Myers Briggs TypesI am a strong believer in the power and value of understanding personality and cognitive styles as a part of effective work in exploring the future. That’s true even if you are working alone–you need to know your own mind in doing futures work. Are you a black and white thinker, or do you see lots of grey areas? Do you like to use logic or focus on how you feel emotionally about things? Knowing about your cognitive styles and others’ is extremely valuable if you are part of a team that needs to confront change and build strategies for dealing with it. If you’ve found doing that work hard, maybe you don’t know enough about the personalities and cognitive styles on your team.

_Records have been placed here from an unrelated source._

(** * rusty-ts: Rust-inspired [Option] and [Result] for TypeScript

    A shallow embedding of [src/private/OptionImpl.ts],
    [src/private/ResultImpl.ts], [src/private/UnwrapError.ts] and the
    factory namespaces of [src/index.ts], followed by the properties of
    the library that the specification states.

    The library is TypeScript, so its run-time is untyped JavaScript: one
    universe of values, objects that have an identity, exceptions, and
    callbacks supplied by the caller.  The embedding keeps all four. *)

From Stdlib Require Import List String ZArith Bool Arith Lia.
Import ListNotations.
Local Open Scope string_scope.
Local Open Scope list_scope.
Set Warnings "-register-all".

(** ** JavaScript values

    Primitives are compared by content, objects by reference.  Every
    object carries the reference it was allocated at ([ref]): two objects
    are the same object exactly when they are equal here, and a copy of an
    object differs from it by its reference.

    [OptionImpl] and [ResultImpl] instances are the records of their two
    private fields, as the classes declare them:
    [private isNone_: boolean, private value: T | undefined] and
    [private isErr_: boolean, private value: T | E].

    Numbers are restricted to the integers, and objects to errors,
    arrays and the two classes of the library: the library never looks
    into a payload, except to call [match] on it in [transpose].
    Functions are not values here: a callback is a function of Rocq. *)
Inductive Value : Type :=
| VUndefined
| VNull
| VBoolean (b : bool)
| VNumber (n : Z)
| VString (s : string)
| VError (ref : nat) (name message : string)
| VArray (ref : nat) (items : list Value)
| VOption (o : Option)
| VResult (r : Result)
with Option : Type :=
| mkOptionImpl (ref : nat) (isNone_ : bool) (value : Value)
with Result : Type :=
| mkResultImpl (ref : nat) (isErr_ : bool) (value : Value).
(** * FashionMate: validation, recommendation client and saved-outfit store

    A shallow embedding of the TypeScript sources

    - [App.tsx]            (form state, [validate], [handleSubmit], [handleReset]),
    - [geminiService.ts]   ([getOutfitRecommendation]),
    - [OutfitDisplay.tsx]  (the saved-check effect and [toggleSave]),
    - [types.ts]           (the response records),

    together with the properties the specification states about them.

    JavaScript strings are sequences of UTF-16 code units, so [length] is
    the [.length] of the source; values that come out of [JSON.parse] are
    untyped trees; React state is threaded explicitly; exceptions are an
    error monad; [localStorage] is a finite map from keys to strings. *)

From Stdlib Require Import NArith ZArith Ascii String List Bool Lia.
From Stdlib Require Import DecimalString DecimalPos DecimalFacts.
From stdpp Require Import base option list gmap.
(** ** [protect_placeholders] and [restore_placeholders] *)

(** X1: the text and its safe text are built from the same pieces: the text
    has the tokens between them, in order, and the safe text has the markers
    [__TOKEN_0__], [__TOKEN_1__], ... in their places; every token is a word
    of the placeholder pattern. *)
Theorem protect_weaves (text : string) :
  ∃ pieces,
    length pieces = (length (protect_placeholders text).2 + 1)%nat ∧
    text = weave pieces (protect_placeholders text).2 ∧
    (protect_placeholders text).1
    = weave pieces (markers 0 (length (protect_placeholders text).2)) ∧
    Forall (Re.lang PLACEHOLDER_PATTERN) (protect_placeholders text).2.
Proof.
  destruct (scan_weave _ _ _ _ (protect_Scan text)) as (pieces & Hl & ? & ? & ?).
  exists pieces. split_and!; [lia|done..].
Qed.

(** X2: a placeholder anywhere in the text is not missed: at least one token
    is handed out. *)
Theorem placeholder_found (u m v : string) :
  Re.lang PLACEHOLDER_PATTERN m →
  (protect_placeholders (u +:+ m +:+ v)).2 ≠ [].
Proof.
  intros Hm Hnil. destruct (placeholder_head m Hm) as [m' ->].
  destruct (match_front_complete _ _ v Hm) as [rest E].
  change (String "{" m' +:+ v) with (String "{" (m' +:+ v)) in *.
  by rewrite (sub_scan_no_tokens _ 0 Hnil u "{" (m' +:+ v) eq_refl) in E.
Qed.

Lemma placeholder_found_witness :
  (protect_placeholders ("Hi " +:+ "{name}" +:+ "!")).2 ≠ [].
Proof.
  apply placeholder_found. right.
  exists "{", "name}". split_and!; [done|by exists "{"%char|].
  exists "name", "}". split; [done|]. split; [|by exists "}"%char].
  split; [done|]. simpl. by repeat split.
Defined.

Most organizational executives have heard of the Myers-Briggs Type Indicator, and at one time knew their Myers-Briggs Type. Mine is I/ENTP, the I/E indicates that I rated about evenly between extroversion and introversion. The N means intuiting, the T, thinking, and the P, perceiving. I first took the test about 20 years ago. It helped me clarify things about my work style and my personal interactions with others.

If you never have known, or have long since forgotten your Myers-Briggs Type, you should go back and take the test. There are several versions free, online. One can be found here, and another here. The online tests are not perfect–they tend to try to find a type with fewer questions than the longer printed versions, but give one a try.

A less-well-known, but particularly useful indiactor is the Kirton Adaptation Innovation Inventory [Link]. It is based on a theory of cognitive style that says everyone is creative, but that there are distinctly different styles of creativity that fall on a continuum from adaptive creative–people who create "inside the box" and innovative creative–those who see no boundaries on their creative ideas. Knowing your place and your colleagues’ place on the continuum can help you understand how you and they will explore choices and potential innovations together.

Unfortunately, the Kirton Centre, which controls the KAI, does not make a do-it-yourself test available, and they believe firmly that you should be tested under the guidance of a certified KAI consultant. No KAI type is inherently good or bad, but as with the Myers Briggs, knowing more about yourself is inherently good–it can make it possible to be more effective and less uncertain in work, dealing with others. 

In my work as a futurist and in collaborating with others in foresight, it has been valuable to know my personality type and cognitive style, and those of my colleagues. It has been clear over the years that some people are not comfortable with conjecture–a critical part of futures work, and some are not instinctive about looking at grey areas, which is also critical in exploring future possibilities. It’s possible to clarify those things in exploring personality and cognitive styles. In almost any setting, having multiple cognitive or personality styles on the team is a good thing. But not understanding the different styles is not a good thing, and can destroy any benefit you might get from variety.

If you are pretty well convinced that one or another colleague is crazy, or that they are of limited mental ability, you may be reacting to their personality type or cognitive style. Surely they are not crazy or stupid, just different. And maybe they’ve got the missing piece you need, if only you could see it and know how to fit it with what you can do.

Foresight is difficult enough without adding layers of misunderstanding and opposition to the effort. Try to understand who you are and who your colleagues are, how they think and react. Your chances of success are much greater if you do. Don’t beat your head against a brick wall.